[Work to be completed]:
Without skipping anything, print all of the data exactly.

Saved entries:
(** X8: for a definition whose attribute declarations have names that
    lxml accepts (the name of a declaration with a name, the local part of
    the reference of a declaration by reference), [_process_attributes]
    returns exactly when every attribute declaration with a name gets a
    type name: it does not return when [_get_xsd_type_name] raises for one
    of them or answers [None] (an inline simple type that is not a
    restriction, such as a list or a union), since
    [generate_sample_value(None)] raises.  Declarations by reference and
    [attributeGroup] references never keep it from returning. *)
Theorem X8_process_attributes_returns_iff
    (xml_element : xml_tree) (xsd_definition : xsd_node) (s : session) :
  Forall (fun attr => forall k, attribute_key attr = Some k -> name_check k = Ok tt)
         (findall xsd_definition (xsd "attribute")) ->
  ((exists e' s', _process_attributes xml_element xsd_definition s = Ok (e', s')) <->
   Forall (fun attr =>
             Py.truthy (get attr "name") = true ->
             exists t, _get_xsd_type_name attr = Ok (Some t))
          (findall xsd_definition (xsd "attribute"))).
Proof.
  unfold _process_attributes.
  set (body := fun (e : xml_tree) (attr : xsd_node) => _).
  assert (Hbody : forall e0 attr s0,
             (forall k, attribute_key attr = Some k -> name_check k = Ok tt) ->
             ((exists e1 s1, body e0 attr s0 = Ok (e1, s1)) <->
              (Py.truthy (get attr "name") = true ->
               exists t, _get_xsd_type_name attr = Ok (Some t)))).
  { intros e0 attr s0 Hvalid. subst body. cbv beta. unfold attribute_key in Hvalid.
    destruct (Py.truthy (get attr "name")) eqn:Hname.
    - pose proof (Hvalid _ (truthy_some _ Hname)) as Hk.
      unfold bind, lift.
      destruct (_get_xsd_type_name attr) as [[t|]| | |].
      + rewrite generate_sample_value_eq, (element_set_ok _ _ _ Hk).
        split; [intros _ _; eauto | intros _; eauto].
      + split; [intros (e1 & s1 & H); discriminate|].
        intros H. destruct (H eq_refl) as [t Ht]. discriminate.
      + split; [intros (e1 & s1 & H); discriminate|].
        intros H. destruct (H eq_refl) as [t Ht]. discriminate.
      + split; [intros (e1 & s1 & H); discriminate|].
        intros H. destruct (H eq_refl) as [t Ht]. discriminate.
      + split; [intros (e1 & s1 & H); discriminate|].
        intros H. destruct (H eq_refl) as [t Ht]. discriminate.
    - split; [intros _; discriminate|]. intros _.
      destruct (get attr "ref") as [[|c r]|].
      + do 2 eexists. reflexivity.
      + unfold lift. rewrite (element_set_ok _ _ _ (Hvalid _ eq_refl)).
        do 2 eexists. reflexivity.
      + do 2 eexists. reflexivity. }
  assert (Hloop : forall l e0 s0,
             Forall (fun attr =>
                       forall k, attribute_key attr = Some k -> name_check k = Ok tt) l ->
             ((exists e' s', for_each l body e0 s0 = Ok (e', s')) <->
              Forall (fun attr =>
                        Py.truthy (get attr "name") = true ->
                        exists t, _get_xsd_type_name attr = Ok (Some t)) l)).
  { induction l as [|attr l IH]; intros e0 s0 Hvalid.
    - split; [constructor | intros _; do 2 eexists; reflexivity].
    - inversion Hvalid as [|? ? Hattr Hrest]; subst.
      cbn [for_each]. unfold bind at 1.
      pose proof (Hbody e0 attr s0 Hattr) as Hb.
      destruct (body e0 attr s0) as [[e1 s1]| | |].
      + rewrite (IH e1 s1 Hrest). split.
        * intros Hl. constructor; [|exact Hl]. apply Hb. eauto.
        * intros Hl. now inversion Hl.
      + split; [intros (e' & s' & H); discriminate|].
        intros Hl. inversion Hl as [|? ? Ha _]; subst.
        apply Hb in Ha. destruct Ha as (e1 & s1 & H). discriminate.
      + split; [intros (e' & s' & H); discriminate|].
        intros Hl. inversion Hl as [|? ? Ha _]; subst.
        apply Hb in Ha. destruct Ha as (e1 & s1 & H). discriminate.
      + split; [intros (e' & s' & H); discriminate|].
        intros Hl. inversion Hl as [|? ? Ha _]; subst.
        apply Hb in Ha. destruct Ha as (e1 & s1 & H). discriminate. }
  intros Hvalid.
  rewrite <- (Hloop (findall xsd_definition (xsd "attribute")) xml_element s Hvalid).
  unfold bind at 1.
  destruct (for_each (findall xsd_definition (xsd "attribute")) body xml_element s)
    as [[e1 s1]| | |].
  - split; [intros _; eauto|]. intros _. unfold bind.
    destruct (attribute_groups_return xsd_definition s1) as [s2 H2]. rewrite H2.
    do 2 eexists. reflexivity.
  - split; intros (e' & s' & H); discriminate.
  - split; intros (e' & s' & H); discriminate.
  - split; intros (e' & s' & H); discriminate.
Qed.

[Task response]:
(** X8: for a definition whose attribute declarations have names that
    lxml accepts (the name of a declaration with a name, the local part of
    the reference of a declaration by reference), [_process_attributes]
    returns exactly when every attribute declaration with a name gets a
    type name: it does not return when [_get_xsd_type_name] raises for one
    of them or answers [None] (an inline simple type that is not a
    restriction, such as a list or a union), since
    [generate_sample_value(None)] raises.  Declarations by reference and
    [attributeGroup] references never keep it from returning. *)
Theorem X8_process_attributes_returns_iff
    (xml_element : xml_tree) (xsd_definition : xsd_node) (s : session) :
  Forall (fun attr => forall k, attribute_key attr = Some k -> name_check k = Ok tt)
         (findall xsd_definition (xsd "attribute")) ->
  ((exists e' s', _process_attributes xml_element xsd_definition s = Ok (e', s')) <->
   Forall (fun attr =>
             Py.truthy (get attr "name") = true ->
             exists t, _get_xsd_type_name attr = Ok (Some t))
          (findall xsd_definition (xsd "attribute"))).
Proof.
  unfold _process_attributes.
  set (body := fun (e : xml_tree) (attr : xsd_node) => _).
  assert (Hbody : forall e0 attr s0,
             (forall k, attribute_key attr = Some k -> name_check k = Ok tt) ->
             ((exists e1 s1, body e0 attr s0 = Ok (e1, s1)) <->
              (Py.truthy (get attr "name") = true ->
               exists t, _get_xsd_type_name attr = Ok (Some t)))).
  { intros e0 attr s0 Hvalid. subst body. cbv beta. unfold attribute_key in Hvalid.
    destruct (Py.truthy (get attr "name")) eqn:Hname.
    - pose proof (Hvalid _ (truthy_some _ Hname)) as Hk.
      unfold bind, lift.
      destruct (_get_xsd_type_name attr) as [[t|]| | |].
      + rewrite generate_sample_value_eq, (element_set_ok _ _ _ Hk).
        split; [intros _ _; eauto | intros _; eauto].
      + split; [intros (e1 & s1 & H); discriminate|].
        intros H. destruct (H eq_refl) as [t Ht]. discriminate.
      + split; [intros (e1 & s1 & H); discriminate|].
        intros H. destruct (H eq_refl) as [t Ht]. discriminate.
      + split; [intros (e1 & s1 & H); discriminate|].
        intros H. destruct (H eq_refl) as [t Ht]. discriminate.
      + split; [intros (e1 & s1 & H); discriminate|].
        intros H. destruct (H eq_refl) as [t Ht]. discriminate.
    - split; [intros _; discriminate|]. intros _.
      destruct (get attr "ref") as [[|c r]|].
      + do 2 eexists. reflexivity.
      + unfold lift. rewrite (element_set_ok _ _ _ (Hvalid _ eq_refl)).
        do 2 eexists. reflexivity.
      + do 2 eexists. reflexivity. }
  assert (Hloop : forall l e0 s0,
             Forall (fun attr =>
                       forall k, attribute_key attr = Some k -> name_check k = Ok tt) l ->
             ((exists e' s', for_each l body e0 s0 = Ok (e', s')) <->
              Forall (fun attr =>
                        Py.truthy (get attr "name") = true ->
                        exists t, _get_xsd_type_name attr = Ok (Some t)) l)).
  { induction l as [|attr l IH]; intros e0 s0 Hvalid.
    - split; [constructor | intros _; do 2 eexists; reflexivity].
    - inversion Hvalid as [|? ? Hattr Hrest]; subst.
      cbn [for_each]. unfold bind at 1.
      pose proof (Hbody e0 attr s0 Hattr) as Hb.
      destruct (body e0 attr s0) as [[e1 s1]| | |].
      + rewrite (IH e1 s1 Hrest). split.
        * intros Hl. constructor; [|exact Hl]. apply Hb. eauto.
        * intros Hl. now inversion Hl.
      + split; [intros (e' & s' & H); discriminate|].
        intros Hl. inversion Hl as [|? ? Ha _]; subst.
        apply Hb in Ha. destruct Ha as (e1 & s1 & H). discriminate.
      + split; [intros (e' & s' & H); discriminate|].
        intros Hl. inversion Hl as [|? ? Ha _]; subst.
        apply Hb in Ha. destruct Ha as (e1 & s1 & H). discriminate.
      + split; [intros (e' & s' & H); discriminate|].
        intros Hl. inversion Hl as [|? ? Ha _]; subst.
        apply Hb in Ha. destruct Ha as (e1 & s1 & H). discriminate. }
  intros Hvalid.
  rewrite <- (Hloop (findall xsd_definition (xsd "attribute")) xml_element s Hvalid).
  unfold bind at 1.
  destruct (for_each (findall xsd_definition (xsd "attribute")) body xml_element s)
    as [[e1 s1]| | |].
  - split; [intros _; eauto|]. intros _. unfold bind.
    destruct (attribute_groups_return xsd_definition s1) as [s2 H2]. rewrite H2.
    do 2 eexists. reflexivity.
  - split; intros (e' & s' & H); discriminate.
  - split; intros (e' & s' & H); discriminate.
  - split; intros (e' & s' & H); discriminate.
Qed.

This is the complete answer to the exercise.